Sunday 18th May we had a meeting in Mülheim a.d. Ruhr in Germany.

My husband made some pictures of this meeting:

on http://picasaweb.google.nl/Ans.Surfer/HavaneserTreffenAuberg180508

Stella









Luna









Lina ( isn't a Havanese )









Emily and Hiro









Miss Josie









Hollywood









Gonzo









Flo









Maddy ( isn't a Havanese )


----------



## Judy A (Jan 13, 2007)

Looks like fun was had by all!! I think there might have been a few baths after that meeting! Great pictures, once again Ans...


----------



## Julie (Feb 8, 2007)

:clap2: Wow! Great photos! :clap2:

Does most everyone in the Netherlands with havanese keep their dogs in full coat? The pictures are beautiful and they all have such long flowing coats,I wondered.


----------



## Redorr (Feb 2, 2008)

Ans - as usual Great Photos! Nothing like a Hav flying through the air. Thanks for sharing.


----------



## Ans (Jan 4, 2008)

@Julie

Not everyone keeps their dogs in full coat.
Mostly during the summer, the coats will be cut.
Not my Hiro.


----------



## Lina (Apr 26, 2007)

Great action shots!


----------



## ama0722 (Nov 28, 2006)

Great shots! I have to agree- they must not blow coats or get things caught in them out there or have really great grooming tools


----------



## Me&2Girls (May 11, 2007)

Wow - looks like a fun time was had by all. But do tell, what kind of dogs were the non-Havanese? Inquiring minds want to know.


----------



## Ans (Jan 4, 2008)

@Lisa
Lina is a mix form Bishon Frisee and Havanese
Maddy is a dog found in Spain and imported in Germany. The sort is unkown.


----------



## ele (Jan 5, 2008)

Hello Ans,
Hans made fantastic pics. 
I think you had a great walk with the dogs!


----------



## Leslie (Feb 28, 2007)

Ans~ You've done it again. Beautiful photos of beautiful dogs! I love the flying fur and muddy paws :biggrin1: Looks like they all had a great time.


----------



## marjrc (Jan 13, 2007)

ele, welcome to the forum!!! Were some of your Havs in the pictures, too? 

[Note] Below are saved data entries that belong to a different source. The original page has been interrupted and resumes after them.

Lemma JsMap_get_set_other m k v k' :
  k <> k' -> JsMap.get (JsMap.set m k v) k' = JsMap.get m k'.
Proof.
  intros Hk. induction m as [|[k0 v0] m IH]; simpl.
  - destruct (k =? k')%string eqn:E; [|reflexivity].
    apply String.eqb_eq in E. contradiction.
  - destruct (k0 =? k)%string eqn:E; simpl.
    + apply String.eqb_eq in E; subst k0.
      destruct (k =? k')%string eqn:E'; [|reflexivity].
      apply String.eqb_eq in E'. contradiction.
    + destruct (k0 =? k')%string; [reflexivity | exact IH].
Qed.

Lemma JsMap_get_values m k c :
  JsMap.get m k = Some c -> In c (JsMap.values m).
Proof.
  induction m as [|[k' v] m IH]; simpl; [discriminate|].
  destruct (k' =? k)%string; [intros [= ->]; now left | right; auto].
Qed.

Lemma JsMap_set_absent m k v :
  JsMap.get m k = None -> JsMap.set m k v = (m ++ [(k, v)])%list.
Proof.
  induction m as [|[k' v'] m IH]; simpl; intros H; [reflexivity|].
  destruct (k' =? k)%string; [discriminate | now rewrite IH].
Qed.

Lemma JsMap_values_set_absent m k v :
  JsMap.get m k = None ->
  JsMap.values (JsMap.set m k v) = (JsMap.values m ++ [v])%list.
Proof.
  intros H. rewrite JsMap_set_absent by exact H.
  unfold JsMap.values. now rewrite map_app.
Qed.

Section ResolverFacts.

Variable host : Host.
Variable existing : list Category.
Variable ai : AiMapping.


(** The four ways [resolveCategory] returns. *)
Ltac resolve_cases t st :=
  unfold resolveCategory;
  destruct (ai_choice existing ai t) as [?id|] eqn:?Hai;
  [| destruct (JsMap.get (newCategoriesCreatedMap st) (toLowerCase (trim t)))
       as [?c|] eqn:?Hget;
     [| destruct (find (fun c => (toLowerCase (cat_name c)
                                  =? toLowerCase (trim t))%string) existing)
          as [?strictMatch|] eqn:?Hstrict ] ];
  cbn [fst snd newCategoriesCreatedMap res_id res_isNew res_originalName].

Lemma ai_choice_existing t id :
  ai_choice existing ai t = Some id -> exists c, In c existing /\ cat_id c = id.
Proof.
  unfold ai_choice.
  destruct (mapped_truthy _ && negb _); [|discriminate].
  destruct (find_by_mapped existing (mappedId_of ai t)) as [c|] eqn:F;
    [|discriminate].
  destruct (mappedId_of ai t) as [[s|b]|]; try discriminate.
  intros [= <-]. simpl in F. apply find_some in F as [Hin Heq].
  apply String.eqb_eq in Heq. eauto.
Qed.

Lemma resolve_values t st :
  exists extra,
    JsMap.values (newCategoriesCreatedMap
                    (snd (resolveCategory host existing ai t st)))
    = (JsMap.values (newCategoriesCreatedMap st) ++ extra)%list.
Proof.
  resolve_cases t st; try (exists []; now rewrite app_nil_r).
  eexists. now apply JsMap_values_set_absent.
Qed.

Lemma resolve_known t st :
  known existing
        (JsMap.values (newCategoriesCreatedMap
                         (snd (resolveCategory host existing ai t st))))
        (res_id (fst (resolveCategory host existing ai t st))).
Proof.
  resolve_cases t st.
  - left. eapply ai_choice_existing; eauto.
  - right. exists c. split; [|reflexivity].
    eapply JsMap_get_values; eauto.
  - left. apply find_some in Hstrict as [Hin _]. eauto.
  - right. eexists. split; [|reflexivity].
    rewrite JsMap_values_set_absent by exact Hget.
    apply in_or_app. right. now left.
Qed.

(** *** Every expense of a run refers to a known category *)

Lemma known_app news extra id :
  known existing news id -> known existing (news ++ extra)%list id.
Proof.
  intros [H|[c [Hin Hid]]]; [now left|].
  right. exists c. split; [apply in_or_app; now left | exact Hid].
Qed.

Lemma push_ok st acc amount desc cid date notes :
  run_ok existing (st, acc) ->
  known existing (JsMap.values (newCategoriesCreatedMap st)) cid ->
  run_ok existing (push host st acc amount desc cid date notes).
Proof.
  unfold run_ok, push. cbn [fst snd take_uuid newCategoriesCreatedMap].
  intros Hacc Hcid.
  apply Forall_app. split; [exact Hacc|].
  constructor; [exact Hcid | constructor].
Qed.

Lemma resolve_push_ok t st acc amount desc date notes :
  run_ok existing (st, acc) ->
  run_ok existing
         (push host (snd (resolveCategory host existing ai t st)) acc amount
               desc (res_id (fst (resolveCategory host existing ai t st)))
               date notes).
Proof.
  intros Hacc. apply push_ok; [|apply resolve_known].
  destruct (resolve_values t st) as [extra Hx].
  unfold run_ok in *. cbn [fst snd] in *. rewrite Hx.
  eapply Forall_impl; [|exact Hacc]. intros e. apply known_app.
Qed.

Lemma matrix_cell_ok row dateStr run h :
  run_ok existing run ->
  run_ok existing (matrix_cell host existing ai row dateStr run h).
Proof.
  destruct run as [st acc]. intros Hok. unfold matrix_cell.
  destruct (negb _ && _); [|exact Hok].
  pose proof (resolve_push_ok h st acc) as Hp.
  destruct (resolveCategory host existing ai h st) as [result st1].
  apply Hp. exact Hok.
Qed.

Lemma fold_left_ok {A}
    (f : Session * list Expense -> A -> Session * list Expense) l :
  (forall run a, run_ok existing run -> run_ok existing (f run a)) ->
  forall run, run_ok existing run -> run_ok existing (fold_left f l run).
Proof.
  intros Hf. induction l as [|a l IH]; simpl; intros run Hrun; [exact Hrun|].
  apply IH, Hf, Hrun.
Qed.

Lemma matrix_row_ok dateKey uniq run row :
  run_ok existing run ->
  run_ok existing (matrix_row host existing ai dateKey uniq run row).
Proof.
  intros Hok. unfold matrix_row.
  destruct (row_get row dateKey) as [v|]; [|exact Hok].
  destruct (negb (cell_truthy v)); [exact Hok|].
  destruct (_ || _); [exact Hok|].
  apply fold_left_ok; [|exact Hok]. intros. now apply matrix_cell_ok.
Qed.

Ans, your husband takes amazing shots. Wow! The Havs flying through the air like that are my fave shots of all. These guys really can fly! What fun to see them, hair blowing and so free. Very, very nice.


----------



## Poornima (Jun 29, 2007)

As always, stunningly beautiful Hav in gorgeous pictures! Your DH does a fantastic job at capturing these beautiful, vivacious furbabies! Thanks for sharing.


----------



## KristinFusco (Jun 5, 2007)

NIce action shots! I'm sure there were several baths given that night...


----------



## LuvCicero (Mar 31, 2008)

I love seeing your pictures!!!
Your DH makes the most amazing action shots.
All the babies are beautiful. You can't post to many pictures. :biggrin1:


----------



## RikiDaisyDixie (Apr 15, 2008)

*I'd like to invite you to Redondo Beach*

Please come and visit us! You take such great photos. The Southern California Havanese Club would love to take you to the dog beach...

Linda


----------



## Posh's Mom (Dec 20, 2007)

Those pictures are wonderful!


----------



## Me&2Girls (May 11, 2007)

Ele, welcome to the forum - how awesome that there's now someone from Bavaria here. Would love to see bigger photos of your two. And since you sign off with three names, I'm curious as to who is who.


----------